**Task**
Return the exact lines from the one containing "lk' x = Some" through the final line of the material below, with both ends kept.
START Information supplied
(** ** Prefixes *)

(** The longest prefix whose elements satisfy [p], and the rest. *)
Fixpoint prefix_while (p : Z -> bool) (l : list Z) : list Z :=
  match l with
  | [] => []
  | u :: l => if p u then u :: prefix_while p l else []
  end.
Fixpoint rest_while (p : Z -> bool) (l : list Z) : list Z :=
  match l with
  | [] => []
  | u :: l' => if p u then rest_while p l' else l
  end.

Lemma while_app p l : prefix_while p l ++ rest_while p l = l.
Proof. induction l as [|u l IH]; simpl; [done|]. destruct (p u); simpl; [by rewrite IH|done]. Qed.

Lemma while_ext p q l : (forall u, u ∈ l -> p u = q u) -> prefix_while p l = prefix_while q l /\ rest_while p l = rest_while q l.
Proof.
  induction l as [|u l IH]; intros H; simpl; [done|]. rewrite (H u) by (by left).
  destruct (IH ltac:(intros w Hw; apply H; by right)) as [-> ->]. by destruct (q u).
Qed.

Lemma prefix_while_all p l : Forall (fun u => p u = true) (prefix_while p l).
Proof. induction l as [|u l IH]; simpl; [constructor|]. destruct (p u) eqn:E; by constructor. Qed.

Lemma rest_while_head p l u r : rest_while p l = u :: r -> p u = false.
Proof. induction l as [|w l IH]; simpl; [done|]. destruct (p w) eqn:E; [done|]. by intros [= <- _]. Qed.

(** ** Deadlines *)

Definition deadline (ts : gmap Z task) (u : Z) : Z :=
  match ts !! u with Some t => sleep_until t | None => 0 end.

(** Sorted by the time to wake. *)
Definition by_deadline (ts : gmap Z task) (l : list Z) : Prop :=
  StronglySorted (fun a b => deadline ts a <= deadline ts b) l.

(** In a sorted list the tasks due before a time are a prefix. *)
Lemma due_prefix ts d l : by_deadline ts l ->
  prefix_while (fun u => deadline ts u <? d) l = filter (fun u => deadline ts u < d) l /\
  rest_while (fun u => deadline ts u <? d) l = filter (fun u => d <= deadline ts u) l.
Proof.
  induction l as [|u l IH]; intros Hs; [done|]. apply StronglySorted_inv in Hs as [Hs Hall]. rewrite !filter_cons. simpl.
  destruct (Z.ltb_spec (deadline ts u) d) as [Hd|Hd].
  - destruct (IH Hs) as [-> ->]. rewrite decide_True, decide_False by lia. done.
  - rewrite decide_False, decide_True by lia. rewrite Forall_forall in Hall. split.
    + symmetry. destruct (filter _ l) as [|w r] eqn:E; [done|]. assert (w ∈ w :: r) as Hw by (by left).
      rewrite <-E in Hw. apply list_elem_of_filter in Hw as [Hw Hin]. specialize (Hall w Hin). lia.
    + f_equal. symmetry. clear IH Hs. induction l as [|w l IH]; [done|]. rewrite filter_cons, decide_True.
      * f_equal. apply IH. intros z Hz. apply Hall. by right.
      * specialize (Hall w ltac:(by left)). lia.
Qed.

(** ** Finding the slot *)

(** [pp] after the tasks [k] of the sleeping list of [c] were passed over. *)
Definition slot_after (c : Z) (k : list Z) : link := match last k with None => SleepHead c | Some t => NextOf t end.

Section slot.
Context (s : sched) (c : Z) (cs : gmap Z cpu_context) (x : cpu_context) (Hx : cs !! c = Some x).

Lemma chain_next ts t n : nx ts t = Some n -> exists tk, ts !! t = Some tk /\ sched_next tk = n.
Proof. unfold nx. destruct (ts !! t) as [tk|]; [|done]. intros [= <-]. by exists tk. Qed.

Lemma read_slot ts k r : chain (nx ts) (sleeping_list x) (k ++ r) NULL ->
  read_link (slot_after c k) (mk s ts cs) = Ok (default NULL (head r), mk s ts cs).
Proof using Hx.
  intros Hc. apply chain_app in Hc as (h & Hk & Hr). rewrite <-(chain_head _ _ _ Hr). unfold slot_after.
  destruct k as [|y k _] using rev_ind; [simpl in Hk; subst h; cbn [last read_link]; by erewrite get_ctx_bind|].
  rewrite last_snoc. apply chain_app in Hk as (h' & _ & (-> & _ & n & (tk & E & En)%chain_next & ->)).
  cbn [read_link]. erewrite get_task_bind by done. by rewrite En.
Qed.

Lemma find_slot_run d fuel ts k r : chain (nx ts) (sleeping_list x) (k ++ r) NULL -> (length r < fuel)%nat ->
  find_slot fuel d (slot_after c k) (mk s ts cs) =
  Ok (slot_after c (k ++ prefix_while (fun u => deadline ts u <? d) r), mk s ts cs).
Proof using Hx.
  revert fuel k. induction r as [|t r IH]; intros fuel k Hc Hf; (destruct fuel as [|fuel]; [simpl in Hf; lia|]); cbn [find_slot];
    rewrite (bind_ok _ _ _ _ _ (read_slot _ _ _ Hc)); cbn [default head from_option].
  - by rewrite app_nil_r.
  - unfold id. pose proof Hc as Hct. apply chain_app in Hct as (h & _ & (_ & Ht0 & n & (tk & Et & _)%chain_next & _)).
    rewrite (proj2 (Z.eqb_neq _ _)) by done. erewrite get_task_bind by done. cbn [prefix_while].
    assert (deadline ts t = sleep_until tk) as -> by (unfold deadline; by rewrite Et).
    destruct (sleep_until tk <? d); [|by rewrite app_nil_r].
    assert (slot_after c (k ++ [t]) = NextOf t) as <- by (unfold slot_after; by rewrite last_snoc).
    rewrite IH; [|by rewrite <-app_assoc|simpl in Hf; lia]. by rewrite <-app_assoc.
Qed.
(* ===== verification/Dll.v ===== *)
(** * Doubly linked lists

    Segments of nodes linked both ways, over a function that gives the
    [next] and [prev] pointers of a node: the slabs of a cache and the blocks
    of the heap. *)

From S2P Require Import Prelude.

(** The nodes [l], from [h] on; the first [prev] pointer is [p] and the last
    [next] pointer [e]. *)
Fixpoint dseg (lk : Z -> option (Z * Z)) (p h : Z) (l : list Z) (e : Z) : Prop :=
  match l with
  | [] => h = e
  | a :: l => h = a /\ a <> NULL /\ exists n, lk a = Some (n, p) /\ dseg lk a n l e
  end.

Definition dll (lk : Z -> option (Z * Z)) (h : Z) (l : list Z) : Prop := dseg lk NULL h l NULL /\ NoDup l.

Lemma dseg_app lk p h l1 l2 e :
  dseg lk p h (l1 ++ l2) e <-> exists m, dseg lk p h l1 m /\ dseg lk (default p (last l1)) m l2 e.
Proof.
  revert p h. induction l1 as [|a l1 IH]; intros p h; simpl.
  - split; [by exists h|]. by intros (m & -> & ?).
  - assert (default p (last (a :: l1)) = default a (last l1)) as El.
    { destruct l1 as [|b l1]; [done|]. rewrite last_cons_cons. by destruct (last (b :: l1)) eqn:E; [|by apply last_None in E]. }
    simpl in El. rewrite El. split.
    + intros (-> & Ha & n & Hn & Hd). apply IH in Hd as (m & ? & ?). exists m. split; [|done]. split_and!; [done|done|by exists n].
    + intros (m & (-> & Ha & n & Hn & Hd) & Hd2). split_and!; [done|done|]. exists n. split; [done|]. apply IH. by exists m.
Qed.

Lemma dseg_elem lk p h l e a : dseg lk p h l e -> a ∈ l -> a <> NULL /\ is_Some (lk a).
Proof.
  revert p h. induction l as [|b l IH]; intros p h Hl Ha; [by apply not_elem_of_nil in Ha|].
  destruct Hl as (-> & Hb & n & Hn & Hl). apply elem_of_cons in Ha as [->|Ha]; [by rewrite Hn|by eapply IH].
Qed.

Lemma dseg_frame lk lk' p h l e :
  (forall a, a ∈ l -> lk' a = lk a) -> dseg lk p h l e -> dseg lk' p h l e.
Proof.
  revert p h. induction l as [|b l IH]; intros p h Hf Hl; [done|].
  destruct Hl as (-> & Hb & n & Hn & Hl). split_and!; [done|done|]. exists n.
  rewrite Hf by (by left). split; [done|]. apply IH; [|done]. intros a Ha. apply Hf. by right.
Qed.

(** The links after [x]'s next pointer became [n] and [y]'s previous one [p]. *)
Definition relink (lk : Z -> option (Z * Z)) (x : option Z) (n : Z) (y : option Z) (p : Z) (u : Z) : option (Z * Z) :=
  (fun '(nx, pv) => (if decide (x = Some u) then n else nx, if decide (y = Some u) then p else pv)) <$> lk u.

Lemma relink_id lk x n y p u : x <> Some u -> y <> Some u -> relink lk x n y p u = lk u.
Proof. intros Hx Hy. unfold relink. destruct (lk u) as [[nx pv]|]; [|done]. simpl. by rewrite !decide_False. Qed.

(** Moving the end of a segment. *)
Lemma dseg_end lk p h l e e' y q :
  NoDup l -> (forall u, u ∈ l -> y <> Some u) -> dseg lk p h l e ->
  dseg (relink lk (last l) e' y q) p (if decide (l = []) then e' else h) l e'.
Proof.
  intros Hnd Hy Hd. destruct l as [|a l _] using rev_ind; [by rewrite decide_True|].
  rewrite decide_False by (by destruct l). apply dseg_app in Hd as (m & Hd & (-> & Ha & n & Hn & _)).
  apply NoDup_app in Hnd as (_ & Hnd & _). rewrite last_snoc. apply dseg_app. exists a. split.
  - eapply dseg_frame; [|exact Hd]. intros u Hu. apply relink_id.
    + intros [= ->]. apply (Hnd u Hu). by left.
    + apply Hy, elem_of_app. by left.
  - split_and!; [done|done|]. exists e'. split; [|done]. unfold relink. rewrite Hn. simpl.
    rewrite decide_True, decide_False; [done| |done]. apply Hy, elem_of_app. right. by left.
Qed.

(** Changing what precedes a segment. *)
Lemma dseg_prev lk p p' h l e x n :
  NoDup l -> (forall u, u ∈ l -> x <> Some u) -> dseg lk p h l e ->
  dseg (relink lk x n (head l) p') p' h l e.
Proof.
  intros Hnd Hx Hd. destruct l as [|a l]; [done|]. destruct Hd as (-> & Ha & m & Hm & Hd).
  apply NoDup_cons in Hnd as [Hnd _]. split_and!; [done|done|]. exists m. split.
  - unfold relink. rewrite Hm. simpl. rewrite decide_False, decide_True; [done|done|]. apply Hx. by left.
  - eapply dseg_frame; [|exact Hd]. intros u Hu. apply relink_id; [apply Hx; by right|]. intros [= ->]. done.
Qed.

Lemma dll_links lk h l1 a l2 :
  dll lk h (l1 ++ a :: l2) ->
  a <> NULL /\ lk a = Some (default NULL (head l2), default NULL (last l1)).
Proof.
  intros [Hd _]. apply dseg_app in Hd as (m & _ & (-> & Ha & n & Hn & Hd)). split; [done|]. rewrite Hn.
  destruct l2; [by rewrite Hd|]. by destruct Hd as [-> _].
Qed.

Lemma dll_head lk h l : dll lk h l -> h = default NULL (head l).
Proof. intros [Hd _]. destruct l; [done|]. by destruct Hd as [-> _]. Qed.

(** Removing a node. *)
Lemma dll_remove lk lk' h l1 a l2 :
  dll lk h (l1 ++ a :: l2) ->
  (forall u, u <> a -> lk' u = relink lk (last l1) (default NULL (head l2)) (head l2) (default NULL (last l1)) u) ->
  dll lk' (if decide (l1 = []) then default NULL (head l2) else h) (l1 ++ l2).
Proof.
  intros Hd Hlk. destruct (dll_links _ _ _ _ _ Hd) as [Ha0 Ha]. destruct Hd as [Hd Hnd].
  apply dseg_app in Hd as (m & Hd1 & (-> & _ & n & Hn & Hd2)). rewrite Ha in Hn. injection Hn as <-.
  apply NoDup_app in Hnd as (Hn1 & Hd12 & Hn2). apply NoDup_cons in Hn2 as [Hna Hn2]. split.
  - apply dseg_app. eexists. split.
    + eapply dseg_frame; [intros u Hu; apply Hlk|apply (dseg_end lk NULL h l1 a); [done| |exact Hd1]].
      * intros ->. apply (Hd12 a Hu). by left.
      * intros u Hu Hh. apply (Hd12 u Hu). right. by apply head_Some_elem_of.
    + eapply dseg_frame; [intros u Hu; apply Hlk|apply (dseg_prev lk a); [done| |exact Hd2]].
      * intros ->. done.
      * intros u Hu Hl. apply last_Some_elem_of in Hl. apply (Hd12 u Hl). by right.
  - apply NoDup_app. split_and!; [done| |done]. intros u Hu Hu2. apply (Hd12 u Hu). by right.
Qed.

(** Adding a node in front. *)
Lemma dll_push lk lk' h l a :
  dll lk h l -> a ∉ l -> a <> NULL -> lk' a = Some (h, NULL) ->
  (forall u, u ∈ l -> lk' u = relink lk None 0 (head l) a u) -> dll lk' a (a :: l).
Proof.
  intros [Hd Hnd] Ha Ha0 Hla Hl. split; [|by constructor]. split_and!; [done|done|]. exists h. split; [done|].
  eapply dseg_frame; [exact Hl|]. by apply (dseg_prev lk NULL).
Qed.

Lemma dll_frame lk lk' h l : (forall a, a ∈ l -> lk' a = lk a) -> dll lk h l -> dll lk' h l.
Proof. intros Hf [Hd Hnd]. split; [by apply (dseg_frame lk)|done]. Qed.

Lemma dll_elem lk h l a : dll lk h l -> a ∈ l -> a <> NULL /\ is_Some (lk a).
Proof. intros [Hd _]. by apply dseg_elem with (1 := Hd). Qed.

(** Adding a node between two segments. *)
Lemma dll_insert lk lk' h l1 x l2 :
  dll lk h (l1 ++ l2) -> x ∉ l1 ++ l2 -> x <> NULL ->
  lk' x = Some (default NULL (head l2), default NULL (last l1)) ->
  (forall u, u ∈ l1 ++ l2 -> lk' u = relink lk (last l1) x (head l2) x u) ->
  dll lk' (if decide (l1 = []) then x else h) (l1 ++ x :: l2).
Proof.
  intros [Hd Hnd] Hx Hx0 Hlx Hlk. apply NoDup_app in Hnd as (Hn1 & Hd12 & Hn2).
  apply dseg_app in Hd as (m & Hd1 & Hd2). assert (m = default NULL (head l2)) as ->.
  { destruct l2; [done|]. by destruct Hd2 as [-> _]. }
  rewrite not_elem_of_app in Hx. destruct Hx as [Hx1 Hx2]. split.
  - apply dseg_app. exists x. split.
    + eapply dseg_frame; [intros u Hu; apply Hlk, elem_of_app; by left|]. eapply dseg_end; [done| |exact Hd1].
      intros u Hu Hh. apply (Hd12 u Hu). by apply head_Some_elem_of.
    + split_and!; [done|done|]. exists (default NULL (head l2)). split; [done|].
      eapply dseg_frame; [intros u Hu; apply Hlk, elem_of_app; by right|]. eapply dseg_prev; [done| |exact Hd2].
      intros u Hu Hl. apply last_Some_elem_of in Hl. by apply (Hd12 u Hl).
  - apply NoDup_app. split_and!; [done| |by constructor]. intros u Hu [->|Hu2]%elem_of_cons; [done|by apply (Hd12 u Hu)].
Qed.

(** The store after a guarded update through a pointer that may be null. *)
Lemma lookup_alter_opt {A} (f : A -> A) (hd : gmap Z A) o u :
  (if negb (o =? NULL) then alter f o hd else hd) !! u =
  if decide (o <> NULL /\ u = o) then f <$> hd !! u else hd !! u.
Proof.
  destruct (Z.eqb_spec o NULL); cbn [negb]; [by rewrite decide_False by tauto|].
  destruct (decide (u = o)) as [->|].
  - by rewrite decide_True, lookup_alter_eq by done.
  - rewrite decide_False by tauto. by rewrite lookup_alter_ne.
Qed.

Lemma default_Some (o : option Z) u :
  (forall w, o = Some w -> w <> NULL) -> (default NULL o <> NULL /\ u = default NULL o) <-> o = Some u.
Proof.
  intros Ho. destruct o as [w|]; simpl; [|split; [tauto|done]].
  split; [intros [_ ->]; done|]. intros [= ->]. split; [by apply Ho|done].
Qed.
END Information supplied
**Expected output**
  lk' x = Some (default NULL (head l2), default NULL (last l1)) ->
  (forall u, u ∈ l1 ++ l2 -> lk' u = relink lk (last l1) x (head l2) x u) ->
  dll lk' (if decide (l1 = []) then x else h) (l1 ++ x :: l2).
Proof.
  intros [Hd Hnd] Hx Hx0 Hlx Hlk. apply NoDup_app in Hnd as (Hn1 & Hd12 & Hn2).
  apply dseg_app in Hd as (m & Hd1 & Hd2). assert (m = default NULL (head l2)) as ->.
  { destruct l2; [done|]. by destruct Hd2 as [-> _]. }
  rewrite not_elem_of_app in Hx. destruct Hx as [Hx1 Hx2]. split.
  - apply dseg_app. exists x. split.
    + eapply dseg_frame; [intros u Hu; apply Hlk, elem_of_app; by left|]. eapply dseg_end; [done| |exact Hd1].
      intros u Hu Hh. apply (Hd12 u Hu). by apply head_Some_elem_of.
    + split_and!; [done|done|]. exists (default NULL (head l2)). split; [done|].
      eapply dseg_frame; [intros u Hu; apply Hlk, elem_of_app; by right|]. eapply dseg_prev; [done| |exact Hd2].
      intros u Hu Hl. apply last_Some_elem_of in Hl. by apply (Hd12 u Hl).
  - apply NoDup_app. split_and!; [done| |by constructor]. intros u Hu [->|Hu2]%elem_of_cons; [done|by apply (Hd12 u Hu)].
Qed.

(** The store after a guarded update through a pointer that may be null. *)
Lemma lookup_alter_opt {A} (f : A -> A) (hd : gmap Z A) o u :
  (if negb (o =? NULL) then alter f o hd else hd) !! u =
  if decide (o <> NULL /\ u = o) then f <$> hd !! u else hd !! u.
Proof.
  destruct (Z.eqb_spec o NULL); cbn [negb]; [by rewrite decide_False by tauto|].
  destruct (decide (u = o)) as [->|].
  - by rewrite decide_True, lookup_alter_eq by done.
  - rewrite decide_False by tauto. by rewrite lookup_alter_ne.
Qed.

Lemma default_Some (o : option Z) u :
  (forall w, o = Some w -> w <> NULL) -> (default NULL o <> NULL /\ u = default NULL o) <-> o = Some u.
Proof.
  intros Ho. destruct o as [w|]; simpl; [|split; [tauto|done]].
  split; [intros [_ ->]; done|]. intros [= ->]. split; [by apply Ho|done].
Qed.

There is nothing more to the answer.